The Appointment You Don’t Make, Until Your Body Makes It for You

 It usually starts small.

A bit of back pain.
A strange numbness that comes and goes.
A quiet voice in your head saying, “You might want to get that checked.”

And just as quickly, another voice answers, “It’s nothing. I’ll be fine.”

If you grew up in my generation, that second voice is a familiar one. We were taught, directly or indirectly, to carry on. To push through. To not make a fuss. You didn’t run to the doctor for every ache or pain. You gave it time. You handled it.

And to be fair, sometimes that approach works.

A sore muscle eases. A stiff back loosens. The body has a remarkable way of healing itself, and not every symptom needs immediate attention. Waiting a day or two, paying attention, seeing if things improve, that’s not procrastination, that’s judgment.

But here’s where the line gets crossed.

When “let’s give it a day” quietly turns into weeks.
When “it’s probably nothing” becomes the only answer you allow yourself.
When you stop listening to your body and start dismissing it.

I’ve been there.

My back was bothering me, but I carried on. I adjusted, I compensated, I told  myself I have had worse. Until one day, I couldn’t move very well at all. That’s when I finally made the appointment.
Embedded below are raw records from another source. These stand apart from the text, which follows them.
(* ===== verification/Jobs.v ===== *)
(** * The Job and Pod controllers

    Models [operator/internal/controller/job_controller.go],
    [pod_controller.go] and [annotations.go]: which events are recorded in the
    state of a node, by which write, and what happens to the Job and its pods.

    A reconcile is a list of effects on the API server and a result.  What the
    server answers is a [job_env]; the events, the log lines and the conversion
    of a TTL to whole seconds are not modelled. *)

From S2P Require Import Prelude Graph DeploymentPolicy Api NodeState Skyhook Text Node Merge.

#[local] Open Scope Z_scope.

(* ------------------------------------------------------------------ *)
(** ** Objects *)

Record PackageSkyhook := {
  px_Ref : PackageRef; px_Skyhook : string; px_Stage : Stage; px_Image : string;
  px_ContainerSHA : string; px_Invalid : bool
}.

(** [State] of a container: exit code and reason, reason and message. *)
Record ContainerStatus := {
  ct_Name : string;
  ct_Terminated : option (Z * string);
  ct_Running : bool;
  ct_Waiting : option (string * string);
  ct_RestartCount : Z
}.

Record Pod := {
  pod_Name : string;
  pod_Annotations : gmap string string;
  pod_Deleted : bool;
  pod_CreationTimestamp : Z;
  pod_NodeName : string;
  pod_Phase : string;
  pod_Reason : string;
  pod_Conditions : list (string * string);
  pod_InitContainerStatuses : list ContainerStatus
}.

Record JobCondition := { jc_Type : string; jc_Status : string; jc_Reason : string; jc_LastTransitionTime : Z }.

Record Job := {
  job_Name : string;
  job_Labels : gmap string string;
  job_Annotations : gmap string string;
  job_Deleted : bool;
  job_NodeName : string;
  job_Conditions : list JobCondition;
  job_Failed : Z
}.

(** [json.Unmarshal] into a pointer: the text [null] makes it nil. *)
Class PackageJSON := {
  package_Marshal : PackageSkyhook -> string;
  package_Unmarshal : string -> res (option PackageSkyhook);
  package_roundtrip : forall p, package_Unmarshal (package_Marshal p) = Ok (Some p)
}.

Definition set_px_Invalid (p : PackageSkyhook) : PackageSkyhook :=
  {| px_Ref := px_Ref p; px_Skyhook := px_Skyhook p; px_Stage := px_Stage p; px_Image := px_Image p;
     px_ContainerSHA := px_ContainerSHA p; px_Invalid := true |}.

Definition px_UniqueName (p : PackageSkyhook) : string := GetUniqueName (px_Ref p).

Definition packageAnnotationKey : string := METADATA_PREFIX +:+ "/package".
Definition annotationStateRecorded : string := METADATA_PREFIX +:+ "/state-recorded".
Definition annotationLastLogs : string := METADATA_PREFIX +:+ "/last-logs".
Definition interruptLabel : string := METADATA_PREFIX +:+ "/interrupt".
Definition interruptLabelValue : string := "True".
Definition InterruptContainerName : string := "interrupt".
Definition second : Z := 1000000000.
Definition newline : string := String (Ascii.ascii_of_nat 10) EmptyString.
Definition failureTargetGrace : Z := 5 * 60 * second.

(* ------------------------------------------------------------------ *)
(** ** Jobs *)

Definition jobProcessed (job : Job) : bool :=
  bool_decide (default "" (job_Annotations job !! annotationStateRecorded) = "true").

Definition isInterruptJob (job : Job) : bool :=
  bool_decide (default "" (job_Labels job !! interruptLabel) = interruptLabelValue).

Definition condition_is (type : string) (c : JobCondition) : bool :=
  bool_decide (jc_Type c = type) && bool_decide (jc_Status c = "True").

Definition hasJobCondition (job : Job) (type : string) : bool := any (condition_is type) (job_Conditions job).

Definition jobFailure (job : Job) : option string :=
  option_map jc_Reason (List.find (condition_is "Failed") (job_Conditions job)).

Definition jobFailedTerminally (job : Job) : bool :=
  match jobFailure job with Some _ => true | None => false end.

Definition jobFinished (job : Job) : bool :=
  if hasJobCondition job "Complete" then true else jobFailedTerminally job.

Definition failureTargetStale (now : Z) (job : Job) : bool :=
  match List.find (condition_is "FailureTarget") (job_Conditions job) with
  | Some c => failureTargetGrace <? now - jc_LastTransitionTime c
  | None => false
  end.

Definition failureTargetRemaining (now : Z) (job : Job) : Z :=
  match List.find (condition_is "FailureTarget") (job_Conditions job) with
  | Some c =>
      let remaining := failureTargetGrace - (now - jc_LastTransitionTime c) + second in
      if remaining <? second then second else remaining
  | None => 0
  end.

(* ------------------------------------------------------------------ *)
(** ** Pods *)

Definition hasDisruptionTarget (pod : Pod) : bool :=
  any (fun c => bool_decide (c.1 = "DisruptionTarget") && bool_decide (c.2 = "True")) (pod_Conditions pod).

Definition podDeadlineExceeded (pod : Pod) : bool :=
  bool_decide (pod_Phase pod = "Failed") && bool_decide (pod_Reason pod = "DeadlineExceeded").

Fixpoint genuine_failure (l : list ContainerStatus) : bool :=
  match l with
  | [] => false
  | s :: l =>
      match ct_Terminated s with
      | Some (0, _) => genuine_failure l
      | Some (_, reason) => negb (bool_decide (reason = "ContainerStatusUnknown"))
      | None =>
          match ct_Waiting s with
          | Some (reason, _) => bool_decide (reason = "CrashLoopBackOff")
          | None => false
          end
      end
  end.

Definition podFailureIsGenuine (pod : Pod) : bool := genuine_failure (pod_InitContainerStatuses pod).

Definition podFailedGenuinely (pod : Pod) : bool :=
  if negb (bool_decide (pod_Phase pod = "Failed")) || hasDisruptionTarget pod then false
  else podDeadlineExceeded pod || podFailureIsGenuine pod.

Inductive container_state := StateNone | ContainerSuccess | ContainerWaiting | ContainerRunning | ContainerFailed.

#[export] Instance container_state_eq_dec : EqDecision container_state.
Proof. solve_decision. Defined.

Definition checkStatus (s : ContainerStatus) : container_state * Z :=
  match ct_Terminated s with
  | Some (0, _) => (ContainerSuccess, ct_RestartCount s)
  | Some _ => (ContainerFailed, ct_RestartCount s)
  | None =>
      if ct_Running s then (ContainerRunning, ct_RestartCount s)
      else match ct_Waiting s with
           | Some (reason, _) =>
               if bool_decide (reason = "CrashLoopBackOff") then (ContainerFailed, ct_RestartCount s)
               else (ContainerWaiting, ct_RestartCount s)
           | None => (StateNone, 0)
           end
  end.

(** [acc] is the last container seen. *)
Fixpoint containers_state (acc : string * container_state * Z) (l : list ContainerStatus) : string * container_state * Z :=
  match l with
  | [] => acc
  | s :: l =>
      let '(state, restarts) := checkStatus s in
      let acc := (ct_Name s, state, restarts) in
      if bool_decide (state = ContainerFailed) then acc else containers_state acc l
  end.

Definition containerExitedSuccessfully (pod : Pod) : string * container_state * Z :=
  containers_state ("", StateNone, 0) (pod_InitContainerStatuses pod).

Fixpoint stuck_container (l : list ContainerStatus) : string * string * string :=
  match l with
  | [] => ("", "", "")
  | s :: l =>
      match ct_Terminated s with
      | Some (0, _) => stuck_container l
      | _ =>
          match ct_Waiting s with
          | Some (reason, message) => (ct_Name s, reason, message)
          | None => (ct_Name s, "", "")
          end
      end
  end.

Definition stuckInitContainer (pod : Pod) : string * string * string := stuck_container (pod_InitContainerStatuses pod).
And here’s the interesting part, the part we tend to forget.

The help was there.

The doctor listened. Treatment started. The medication worked. What I had put off didn’t disappear; it just waited until it demanded attention. And once I dealt with it, things improved.

Then there’s my friend.

He had what he later learned was a minor stroke. At the time, he didn’t realize what had happened. He was alone. He carried on. Didn’t seek help.

Three weeks later, during a routine visit for something else, he mentioned it to his doctor. Tests followed. The truth came out: he had suffered a stroke. And because it went untreated, complications set in. He developed vascular dementia.

That’s not a story told to scare; it’s a story that happens more often than we like to admit.

Because the real issue isn’t toughness.

It’s delay.

We think strength means enduring. But sometimes, strength means acting early, before things get worse, before options narrow, before small problems grow into permanent ones.

The body doesn’t send signals for entertainment. Pain, numbness, discomfort, they’re messages. Not always emergencies, but never meaningless.

And ignoring them doesn’t make you resilient. It just makes you late.

There’s also something else at play, control.

When you make the call early, you’re in charge. You choose the time. You describe what’s happening. You stay ahead of the situation.

Wait too long, and the situation starts choosing for you.

Appointments become urgent. Options become limited. Outcomes become uncertain.

So yes, give it a day or two when appropriate. Pay attention. Be thoughtful.

But don’t let “I’ll be fine” become a habit that overrides common sense.

Because the goal isn’t to prove how much you can, it’s to stay well enough to enjoy the life you’ve worked hard to build.

Make the call.

Not because you’re weak.
But because you’re wise enough to listen when your body speaks.